---- Excerpted records

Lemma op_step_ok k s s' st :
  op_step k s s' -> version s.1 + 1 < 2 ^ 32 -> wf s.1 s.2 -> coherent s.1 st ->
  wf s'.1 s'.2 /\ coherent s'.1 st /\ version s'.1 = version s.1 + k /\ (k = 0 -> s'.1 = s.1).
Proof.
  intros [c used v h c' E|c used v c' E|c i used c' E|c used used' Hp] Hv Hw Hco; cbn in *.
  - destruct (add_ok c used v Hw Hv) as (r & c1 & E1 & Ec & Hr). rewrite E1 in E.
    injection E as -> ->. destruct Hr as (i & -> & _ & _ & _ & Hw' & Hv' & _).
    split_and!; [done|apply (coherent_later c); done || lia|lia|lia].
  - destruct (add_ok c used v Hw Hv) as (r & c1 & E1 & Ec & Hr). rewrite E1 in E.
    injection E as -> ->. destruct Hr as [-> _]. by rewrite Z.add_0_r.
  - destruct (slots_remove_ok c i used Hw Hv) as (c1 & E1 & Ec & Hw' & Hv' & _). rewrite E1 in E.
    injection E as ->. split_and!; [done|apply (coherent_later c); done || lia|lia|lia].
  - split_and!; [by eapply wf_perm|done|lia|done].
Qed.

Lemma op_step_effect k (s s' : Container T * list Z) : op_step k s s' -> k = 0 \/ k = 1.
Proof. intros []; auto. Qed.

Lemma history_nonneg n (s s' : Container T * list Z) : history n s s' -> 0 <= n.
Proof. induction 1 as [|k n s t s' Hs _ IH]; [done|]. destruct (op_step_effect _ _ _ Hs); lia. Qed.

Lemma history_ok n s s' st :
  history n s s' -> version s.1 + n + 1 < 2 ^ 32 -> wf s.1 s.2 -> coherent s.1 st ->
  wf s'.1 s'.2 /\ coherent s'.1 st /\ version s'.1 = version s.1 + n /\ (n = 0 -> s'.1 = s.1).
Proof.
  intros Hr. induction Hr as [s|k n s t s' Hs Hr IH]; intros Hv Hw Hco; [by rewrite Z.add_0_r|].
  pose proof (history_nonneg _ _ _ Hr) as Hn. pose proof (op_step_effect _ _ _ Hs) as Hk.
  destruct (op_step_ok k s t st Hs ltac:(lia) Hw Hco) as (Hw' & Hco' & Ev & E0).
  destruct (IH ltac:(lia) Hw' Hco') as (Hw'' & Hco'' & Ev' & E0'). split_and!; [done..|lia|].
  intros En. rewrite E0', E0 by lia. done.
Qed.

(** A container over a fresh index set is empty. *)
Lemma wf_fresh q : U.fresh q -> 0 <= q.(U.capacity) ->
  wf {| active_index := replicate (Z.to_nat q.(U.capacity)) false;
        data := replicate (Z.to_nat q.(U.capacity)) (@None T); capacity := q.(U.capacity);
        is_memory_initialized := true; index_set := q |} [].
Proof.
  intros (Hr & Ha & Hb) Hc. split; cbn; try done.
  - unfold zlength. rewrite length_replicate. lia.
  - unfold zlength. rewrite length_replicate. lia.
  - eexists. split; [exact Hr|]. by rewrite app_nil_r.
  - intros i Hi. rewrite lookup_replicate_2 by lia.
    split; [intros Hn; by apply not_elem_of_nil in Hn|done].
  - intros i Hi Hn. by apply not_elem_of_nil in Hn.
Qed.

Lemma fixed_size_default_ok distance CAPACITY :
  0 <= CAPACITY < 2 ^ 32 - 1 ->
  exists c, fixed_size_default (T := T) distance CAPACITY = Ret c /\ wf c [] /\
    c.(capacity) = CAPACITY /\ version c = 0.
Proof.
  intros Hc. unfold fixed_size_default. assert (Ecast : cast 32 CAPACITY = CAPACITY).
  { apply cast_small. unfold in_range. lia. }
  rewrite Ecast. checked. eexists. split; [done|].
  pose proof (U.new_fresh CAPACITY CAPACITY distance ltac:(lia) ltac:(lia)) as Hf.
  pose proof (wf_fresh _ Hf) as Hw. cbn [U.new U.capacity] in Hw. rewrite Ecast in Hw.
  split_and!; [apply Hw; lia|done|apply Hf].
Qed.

--------
---- Excerpted records

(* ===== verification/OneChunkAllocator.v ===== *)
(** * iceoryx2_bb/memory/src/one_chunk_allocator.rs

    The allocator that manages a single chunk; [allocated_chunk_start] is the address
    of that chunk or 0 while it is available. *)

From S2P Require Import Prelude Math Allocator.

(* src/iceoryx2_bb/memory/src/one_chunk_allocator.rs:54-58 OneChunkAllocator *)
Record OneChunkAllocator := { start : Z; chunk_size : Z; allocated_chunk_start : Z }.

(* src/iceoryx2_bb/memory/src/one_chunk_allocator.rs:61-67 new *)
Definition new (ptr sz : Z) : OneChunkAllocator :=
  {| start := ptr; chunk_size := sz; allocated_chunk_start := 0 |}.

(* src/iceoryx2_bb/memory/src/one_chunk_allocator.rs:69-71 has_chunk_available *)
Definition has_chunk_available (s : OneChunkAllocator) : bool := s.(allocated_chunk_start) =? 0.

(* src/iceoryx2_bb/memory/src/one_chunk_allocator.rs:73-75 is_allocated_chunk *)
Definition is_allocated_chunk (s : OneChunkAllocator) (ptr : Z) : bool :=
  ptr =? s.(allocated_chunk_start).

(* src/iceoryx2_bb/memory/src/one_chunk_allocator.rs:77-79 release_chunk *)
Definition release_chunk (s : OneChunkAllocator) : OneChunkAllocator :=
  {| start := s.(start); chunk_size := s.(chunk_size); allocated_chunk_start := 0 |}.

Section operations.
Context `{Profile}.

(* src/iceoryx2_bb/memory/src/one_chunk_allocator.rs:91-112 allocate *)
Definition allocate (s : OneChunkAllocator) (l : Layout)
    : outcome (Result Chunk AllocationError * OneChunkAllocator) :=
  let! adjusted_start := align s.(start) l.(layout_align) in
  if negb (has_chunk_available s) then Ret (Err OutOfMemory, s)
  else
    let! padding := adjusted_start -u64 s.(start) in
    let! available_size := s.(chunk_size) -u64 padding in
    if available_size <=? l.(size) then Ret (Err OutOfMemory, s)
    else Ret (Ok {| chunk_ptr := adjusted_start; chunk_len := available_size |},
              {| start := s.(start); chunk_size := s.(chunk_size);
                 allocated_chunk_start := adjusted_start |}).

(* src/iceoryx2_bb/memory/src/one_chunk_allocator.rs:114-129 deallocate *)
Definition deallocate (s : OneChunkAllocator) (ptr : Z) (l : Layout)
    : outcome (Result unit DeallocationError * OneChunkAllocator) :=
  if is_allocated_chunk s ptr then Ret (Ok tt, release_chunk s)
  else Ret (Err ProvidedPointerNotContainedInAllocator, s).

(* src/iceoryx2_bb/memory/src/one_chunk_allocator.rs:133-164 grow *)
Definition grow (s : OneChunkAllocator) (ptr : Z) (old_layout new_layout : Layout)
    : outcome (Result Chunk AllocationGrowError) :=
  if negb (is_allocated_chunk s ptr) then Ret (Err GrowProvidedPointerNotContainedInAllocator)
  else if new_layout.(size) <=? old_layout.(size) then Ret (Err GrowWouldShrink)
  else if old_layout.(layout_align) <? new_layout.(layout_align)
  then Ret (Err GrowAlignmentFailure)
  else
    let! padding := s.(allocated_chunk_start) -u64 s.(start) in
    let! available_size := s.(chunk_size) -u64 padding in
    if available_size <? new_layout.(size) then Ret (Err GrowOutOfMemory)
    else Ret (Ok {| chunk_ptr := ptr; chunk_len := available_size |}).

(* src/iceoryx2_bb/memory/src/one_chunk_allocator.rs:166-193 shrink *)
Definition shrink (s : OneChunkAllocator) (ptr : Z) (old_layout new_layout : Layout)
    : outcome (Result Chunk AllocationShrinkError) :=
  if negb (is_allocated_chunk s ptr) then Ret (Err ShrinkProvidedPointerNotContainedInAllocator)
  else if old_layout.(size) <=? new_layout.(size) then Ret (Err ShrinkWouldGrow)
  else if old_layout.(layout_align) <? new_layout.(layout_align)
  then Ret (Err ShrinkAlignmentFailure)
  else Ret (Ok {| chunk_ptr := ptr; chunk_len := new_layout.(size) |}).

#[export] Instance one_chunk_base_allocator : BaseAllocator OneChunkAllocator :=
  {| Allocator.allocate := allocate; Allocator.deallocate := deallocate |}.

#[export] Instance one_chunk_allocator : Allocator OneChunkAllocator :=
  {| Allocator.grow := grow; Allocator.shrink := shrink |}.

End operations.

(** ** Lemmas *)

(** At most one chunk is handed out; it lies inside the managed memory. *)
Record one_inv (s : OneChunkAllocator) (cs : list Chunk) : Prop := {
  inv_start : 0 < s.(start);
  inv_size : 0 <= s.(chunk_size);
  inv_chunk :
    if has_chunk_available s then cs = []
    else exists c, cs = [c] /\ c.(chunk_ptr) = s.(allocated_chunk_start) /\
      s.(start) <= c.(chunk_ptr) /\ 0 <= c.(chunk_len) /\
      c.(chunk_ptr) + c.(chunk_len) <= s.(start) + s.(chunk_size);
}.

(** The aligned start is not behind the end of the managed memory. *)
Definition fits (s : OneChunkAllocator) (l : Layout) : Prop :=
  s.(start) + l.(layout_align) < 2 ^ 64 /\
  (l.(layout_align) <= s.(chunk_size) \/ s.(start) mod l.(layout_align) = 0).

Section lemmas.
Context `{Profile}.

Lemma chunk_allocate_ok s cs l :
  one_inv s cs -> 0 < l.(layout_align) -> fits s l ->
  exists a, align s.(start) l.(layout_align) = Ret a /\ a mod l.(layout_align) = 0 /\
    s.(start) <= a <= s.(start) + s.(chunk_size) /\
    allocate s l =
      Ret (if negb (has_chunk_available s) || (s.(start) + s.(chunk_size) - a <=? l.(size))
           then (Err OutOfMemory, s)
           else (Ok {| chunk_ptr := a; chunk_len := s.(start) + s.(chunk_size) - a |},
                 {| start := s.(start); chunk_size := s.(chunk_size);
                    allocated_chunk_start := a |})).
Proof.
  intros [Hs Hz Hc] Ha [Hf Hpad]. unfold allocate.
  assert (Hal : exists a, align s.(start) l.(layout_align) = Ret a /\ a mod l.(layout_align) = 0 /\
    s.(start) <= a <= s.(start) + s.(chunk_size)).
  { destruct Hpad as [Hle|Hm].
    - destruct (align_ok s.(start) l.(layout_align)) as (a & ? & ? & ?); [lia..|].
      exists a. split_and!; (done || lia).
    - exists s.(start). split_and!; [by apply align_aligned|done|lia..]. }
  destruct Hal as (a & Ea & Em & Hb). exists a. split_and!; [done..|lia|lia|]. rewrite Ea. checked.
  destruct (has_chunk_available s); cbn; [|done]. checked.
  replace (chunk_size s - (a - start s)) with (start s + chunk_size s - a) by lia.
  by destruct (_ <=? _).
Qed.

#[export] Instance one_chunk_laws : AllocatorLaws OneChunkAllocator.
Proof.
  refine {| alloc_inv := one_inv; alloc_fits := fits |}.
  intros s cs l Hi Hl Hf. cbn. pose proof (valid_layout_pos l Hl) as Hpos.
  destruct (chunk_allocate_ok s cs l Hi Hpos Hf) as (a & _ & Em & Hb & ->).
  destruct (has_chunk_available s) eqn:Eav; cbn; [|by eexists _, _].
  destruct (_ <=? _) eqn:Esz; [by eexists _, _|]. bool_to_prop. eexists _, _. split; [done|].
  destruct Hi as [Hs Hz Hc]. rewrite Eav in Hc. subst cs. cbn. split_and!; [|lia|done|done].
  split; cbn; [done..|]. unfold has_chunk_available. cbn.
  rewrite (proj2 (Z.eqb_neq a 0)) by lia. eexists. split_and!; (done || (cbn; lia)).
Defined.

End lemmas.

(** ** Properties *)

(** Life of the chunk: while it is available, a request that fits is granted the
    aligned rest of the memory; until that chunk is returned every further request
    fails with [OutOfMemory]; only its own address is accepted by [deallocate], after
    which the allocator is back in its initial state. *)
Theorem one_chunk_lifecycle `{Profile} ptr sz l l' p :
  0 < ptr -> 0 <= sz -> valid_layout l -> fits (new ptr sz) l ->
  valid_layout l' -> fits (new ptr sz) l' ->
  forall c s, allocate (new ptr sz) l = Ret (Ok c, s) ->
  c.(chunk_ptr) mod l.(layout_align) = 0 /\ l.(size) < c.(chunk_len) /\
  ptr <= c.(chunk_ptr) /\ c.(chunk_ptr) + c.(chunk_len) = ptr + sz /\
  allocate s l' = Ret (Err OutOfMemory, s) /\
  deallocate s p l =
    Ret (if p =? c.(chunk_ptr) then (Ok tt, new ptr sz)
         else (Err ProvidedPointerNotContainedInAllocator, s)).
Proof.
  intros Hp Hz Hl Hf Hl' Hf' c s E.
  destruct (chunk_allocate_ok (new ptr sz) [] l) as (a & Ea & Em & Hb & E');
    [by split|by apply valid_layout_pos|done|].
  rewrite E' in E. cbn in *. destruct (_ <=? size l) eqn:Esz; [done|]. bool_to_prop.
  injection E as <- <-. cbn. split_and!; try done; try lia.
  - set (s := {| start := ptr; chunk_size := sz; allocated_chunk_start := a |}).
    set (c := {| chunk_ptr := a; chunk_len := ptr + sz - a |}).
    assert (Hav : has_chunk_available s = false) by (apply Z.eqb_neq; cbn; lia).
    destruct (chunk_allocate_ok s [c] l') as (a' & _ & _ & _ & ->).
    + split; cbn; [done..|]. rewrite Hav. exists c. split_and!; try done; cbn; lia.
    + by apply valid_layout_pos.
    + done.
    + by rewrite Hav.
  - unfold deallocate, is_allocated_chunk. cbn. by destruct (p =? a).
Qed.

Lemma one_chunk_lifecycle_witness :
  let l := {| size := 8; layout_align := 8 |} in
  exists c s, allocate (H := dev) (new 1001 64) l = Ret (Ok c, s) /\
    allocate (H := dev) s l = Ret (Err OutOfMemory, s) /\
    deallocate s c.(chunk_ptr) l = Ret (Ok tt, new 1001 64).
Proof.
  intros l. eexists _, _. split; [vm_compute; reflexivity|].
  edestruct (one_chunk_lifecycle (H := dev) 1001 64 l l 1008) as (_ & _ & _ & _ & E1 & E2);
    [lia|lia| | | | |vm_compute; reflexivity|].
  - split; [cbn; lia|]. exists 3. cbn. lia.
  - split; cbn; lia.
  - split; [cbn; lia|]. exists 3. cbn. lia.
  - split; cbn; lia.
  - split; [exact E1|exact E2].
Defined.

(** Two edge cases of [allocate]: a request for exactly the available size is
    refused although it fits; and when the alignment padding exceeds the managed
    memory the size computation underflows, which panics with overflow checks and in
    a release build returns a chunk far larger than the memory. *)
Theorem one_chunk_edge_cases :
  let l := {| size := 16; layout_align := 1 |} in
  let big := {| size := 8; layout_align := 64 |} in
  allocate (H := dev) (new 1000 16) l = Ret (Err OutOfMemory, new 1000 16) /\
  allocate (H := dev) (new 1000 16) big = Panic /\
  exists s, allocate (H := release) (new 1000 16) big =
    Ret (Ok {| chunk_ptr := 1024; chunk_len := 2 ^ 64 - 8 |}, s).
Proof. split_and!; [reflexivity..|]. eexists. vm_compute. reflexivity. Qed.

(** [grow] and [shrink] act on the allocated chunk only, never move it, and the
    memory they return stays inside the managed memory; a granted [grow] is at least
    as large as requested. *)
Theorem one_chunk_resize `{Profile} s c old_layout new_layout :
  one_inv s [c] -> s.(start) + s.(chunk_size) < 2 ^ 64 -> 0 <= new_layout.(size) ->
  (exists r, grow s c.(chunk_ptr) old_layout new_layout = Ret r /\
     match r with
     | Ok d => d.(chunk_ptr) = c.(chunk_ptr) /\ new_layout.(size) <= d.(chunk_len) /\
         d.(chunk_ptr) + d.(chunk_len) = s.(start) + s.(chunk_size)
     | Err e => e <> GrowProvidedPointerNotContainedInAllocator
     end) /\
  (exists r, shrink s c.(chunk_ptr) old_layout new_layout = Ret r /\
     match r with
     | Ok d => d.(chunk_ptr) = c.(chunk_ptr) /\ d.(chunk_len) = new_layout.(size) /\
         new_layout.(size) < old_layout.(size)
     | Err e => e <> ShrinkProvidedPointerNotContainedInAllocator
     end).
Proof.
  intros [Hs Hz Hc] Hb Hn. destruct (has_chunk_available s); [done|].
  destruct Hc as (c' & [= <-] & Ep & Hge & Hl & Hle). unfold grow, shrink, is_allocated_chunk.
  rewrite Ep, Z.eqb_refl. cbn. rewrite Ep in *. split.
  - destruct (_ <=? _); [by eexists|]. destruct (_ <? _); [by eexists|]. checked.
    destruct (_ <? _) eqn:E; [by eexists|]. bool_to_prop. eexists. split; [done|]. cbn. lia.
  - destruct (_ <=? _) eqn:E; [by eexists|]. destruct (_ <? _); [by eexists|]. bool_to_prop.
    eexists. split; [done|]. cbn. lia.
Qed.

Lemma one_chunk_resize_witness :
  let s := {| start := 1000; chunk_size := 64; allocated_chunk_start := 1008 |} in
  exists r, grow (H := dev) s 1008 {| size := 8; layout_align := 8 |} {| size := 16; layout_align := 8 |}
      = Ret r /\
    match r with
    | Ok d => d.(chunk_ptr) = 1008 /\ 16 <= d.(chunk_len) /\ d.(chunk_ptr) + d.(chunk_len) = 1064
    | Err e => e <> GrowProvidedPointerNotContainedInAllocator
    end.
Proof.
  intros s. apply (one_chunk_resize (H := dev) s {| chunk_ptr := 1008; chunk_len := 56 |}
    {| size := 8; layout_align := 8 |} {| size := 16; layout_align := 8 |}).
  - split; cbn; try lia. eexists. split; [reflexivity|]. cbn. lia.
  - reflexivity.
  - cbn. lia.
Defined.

--------

→ Exercise
Among the lines above, find the ones containing "pose" and copy them.

→ Result
  pose proof (history_nonneg _ _ _ Hr) as Hn. pose proof (op_step_effect _ _ _ Hs) as Hk.
  pose proof (U.new_fresh CAPACITY CAPACITY distance ltac:(lia) ltac:(lia)) as Hf.
  pose proof (wf_fresh _ Hf) as Hw. cbn [U.new U.capacity] in Hw. rewrite Ecast in Hw.
  intros s cs l Hi Hl Hf. cbn. pose proof (valid_layout_pos l Hl) as Hpos.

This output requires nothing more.